Pom smiles apologetically, hiding his anger, and wais. "Khun, I was loose with my words. I meant no offense."

"Good then." Hock Seng nods and turns away. He keeps his face sour, but privately, he agrees. It will take opium and bribes and a renegotiation of their power contract before the megodonts once again make their shuffling revolutions around the spindle cranks. Another red item for the balance sheets. And it doesn't even include the cost of the monks who will need to chant, or the Brahmin priests, or the feng shui experts, or the mediums who must consult with the phii so that workers will be placated and continue working in this bad luck factory-

"Tan Xiansheng!"

Hock Seng looks up from his calculations. Across the floor, the yang guizi Anderson Lakeis sitting on a bench beside the workers' lockers, a doctor tending his wounds. At first, the foreign devil wanted to have her sew him upstairs, but Hock Seng convinced him to do it down on the factory floor, in public, where the workers could see him, with his white tropical suit covered with blood like a phii out of a graveyard, but still alive at least. And unafraid. A lot of face to be gained from that. The foreigner is fearless.

The man drinks from a bottle of Mekong whiskey that he sent Hock Seng out to buy as if Hock Seng was nothing more than a servant. Hock Seng sent Mai, who came back with a bottle of fake Mekong with an adequate label and enough change to spare that he tipped her a few baht extra for her cleverness, while looking into her eyes and saying, "Remember that I did this for you."

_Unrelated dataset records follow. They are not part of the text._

(** The service answers a batch with one item per input, their index fields
    being the positions of the batch in some order. *)
Definition well_formed (post : list string -> option (list (Matcher.response_item E))) : Prop :=
  forall batch data,
    post batch = Some data ->
    Matcher.index <$> data ≡ₚ Z.of_nat <$> seq 0 (length batch).

(** The requests [reqs] partition [texts] into [ceil(n / b)] batches of at
    most [b] items, and [out] has one entry per text: the entry of the text
    at [i] is decided by the request for batch [i / b], at position
    [i mod b]. *)
Definition embedded_in_batches (b : nat)
    (post : list string -> option (list (Matcher.response_item E)))
    (texts : list string) (reqs : list (list string)) (out : list (option E)) : Prop :=
  concat reqs = texts /\
  length reqs = ((length texts + b - 1) / b)%nat /\
  Forall (fun c => 0 < length c <= b)%nat reqs /\
  length out = length texts /\
  forall (i : nat) text,
    texts !! i = Some text ->
    exists batch,
      reqs !! (i / b)%nat = Some batch /\
      batch !! (i mod b)%nat = Some text /\
      out !! i = Some (expected_entry post batch (i mod b)).

End EmbeddingStatements.

(** A service that fails on batches of one item and otherwise answers with
    the items in reverse order; the embedding of a text is the text. *)
Definition flaky_post (batch : list string) : option (list (Matcher.response_item string)) :=
  if Nat.eqb (length batch) 1 then None
  else Some (reverse (imap (fun i text => {| Matcher.index := Z.of_nat i;
                                             Matcher.embedding := text |}) batch)).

In a different life, he would have believed that he had bought a little loyalty when she nodded solemnly in response. In this life, he only hopes that she will not immediately try to kill him if the Thais suddenly turn on his kind and decide to send the yellow card Chinese all fleeing into the blister rusted jungle. Perhaps he has bought himself a little time. Or not.

As he approaches, Doctor Chan calls out in Mandarin, "Your foreign devil is a stubborn one. Always moving around."

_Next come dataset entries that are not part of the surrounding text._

(** The call [generate_sales_data()], with the default [rows]. *)
Definition call_generate_sales_data (W : World) : M DataFrame :=
  log (Called_generate_sales_data default_rows) ;;;
  match generate_fault W with
  | Some e => raise e
  | None =>
      fun st =>
        let (o, r) := generate_sales_data R default_rows (rng st) in
        (o, mk_State (trace st) (disk st) r)
  end.

(** The call [create_dashboard(df)]. *)
Definition call_create_dashboard (W : World) (df : DataFrame) : M Layout :=
  log (Called_create_dashboard df) ;;;
  match build_fault W with
  | Some e => raise e
  | None => ret (create_dashboard df)
  end.

(** [save_report(layout, filename)]: the file at [filename] is
    written, over a file that is there already. *)
Definition save_report (W : World) (layout : Layout) (filename : str)
  : M unit :=
  log (Called_save_report layout filename) ;;;
  match write_fault W filename with
  | Some e => raise e
  | None =>
      fun st =>
        (Return tt,
         mk_State (trace st) ((filename, layout) :: disk st) (rng st))
  end.

Definition empty_filename : exn :=
  mk_exn ValueError "Ім'я файлу не може бути порожнім.".

(** The name with the extension: [".html"] is added to a name that
    does not end with it. *)
Definition html_filename (user_filename : str) : str :=
  if negb (PyStr.endswith user_filename (lit ".html"))
  then user_filename ++ lit ".html"
  else user_filename.

(** The body of the [try]. *)
Definition main_try (W : World) : M unit :=
  raw <- input W ;;
  let user_filename := PyStr.strip raw in
  if PyStr.is_empty user_filename then raise empty_filename
  else
    let user_filename := html_filename user_filename in
    print Step_generate ;;;
    df <- call_generate_sales_data W ;;
    print Step_build ;;;
    dashboard_layout <- call_create_dashboard W df ;;
    print (Step_save user_filename) ;;;
    save_report W dashboard_layout user_filename ;;;
    print (Success user_filename).

(** The three [except] clauses, tried in the order written. *)
Definition main_except (e : exn) : M unit :=
  if isinstance_ValueError e then print (Input_error (exn_str e))
  else if isinstance_OSError e then print (Filesystem_error (exn_str e))
  else if isinstance_Exception e then print (Unexpected_error (exn_str e))
  else raise e.

Definition main (W : World) : M unit :=
  print Banner ;;;
  fun st =>
    match main_try W st with
    | (Return tt, st') => (Return tt, st')
    | (Raise e, st') => main_except e st'
    end.

(** One run of the program in the surroundings [W]. *)
Definition run (W : World) : outcome unit * State :=
  main W (mk_State [] (disk0 W) (rng0 W)).

(** The process ends normally (status 0) when [main] returns, and with
    a traceback when an exception leaves it. *)
Definition exits_normally (W : World) : bool :=
  match fst (run W) with Return _ => true | Raise _ => false end.

Definition printed (W : World) : list line :=
  flat_map (fun ev => match ev with Printed l => [l] | _ => [] end)
           (trace (snd (run W))).

(** The path that [save_report] is called with, if it is called. *)
Definition output_path (W : World) : option str :=
  hd_error
    (flat_map (fun ev => match ev with
                         | Called_save_report _ f => [f]
                         | _ => []
                         end)
              (trace (snd (run W)))).

(** The frame that the report is built from, if one is. *)
Definition report_data (W : World) : option DataFrame :=
  hd_error
    (flat_map (fun ev => match ev with
                         | Called_create_dashboard df => [df]
                         | _ => []
                         end)
              (trace (snd (run W)))).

She's a yellow card, like him. Another refugee forbidden from feeding herself except by wits and clever machinations. If the white shirts discovered she was taking rice from a Thai doctor's bowl… He stifles the thought. It's worth it to help someone from the homeland, even if it is only for a day. An atonement of sorts for all that has gone before.

"Please try to keep him alive." Hock Seng smiles slightly. "We still need him to sign our pay stubs."

She laughs. "Ting mafan. I'm rusty with a needle and thread, but for you, I'd bring this ugly creature back from the dead."

"If you're that good, I'll call for you when I catch cibiscosis."

The yang guizi interjects in English, "What's she complaining about?"

Hock Seng eyes him. "You move about too much."

"She's damn clumsy. Tell her to hurry up."

"She also says you are very very lucky. Another centimeter difference and the splinter cuts your artery. Then your blood is on the floor with all the rest."

Surprisingly, Mr. Lake smiles at this news. His eyes go to the mountain of meat being rendered down. "A splinter. And I thought it was the megodont that was going to get me."

"Yes. You nearly died," Hock Seng says. And that would have been disastrous. If Mr. Lake's investors were to lose heart and give up the factory… Hock Seng grimaces. It is so much harder to influence this yang guizi than Mr. Yates, and yet this stubborn foreign devil must be kept alive, if only so that the factory will not close.

It's an irritating realization, that he was once so close to Mr. Yates, and now so far from Mr. Lake. Bad luck and a stubborn yang guizi, and now he must come up with a new plan to cement his long-term survival and the revival of his clan.

"You should celebrate your survival, I think," Hock Seng suggests. "Make offerings toKuan Yin and Budai for your very good luck."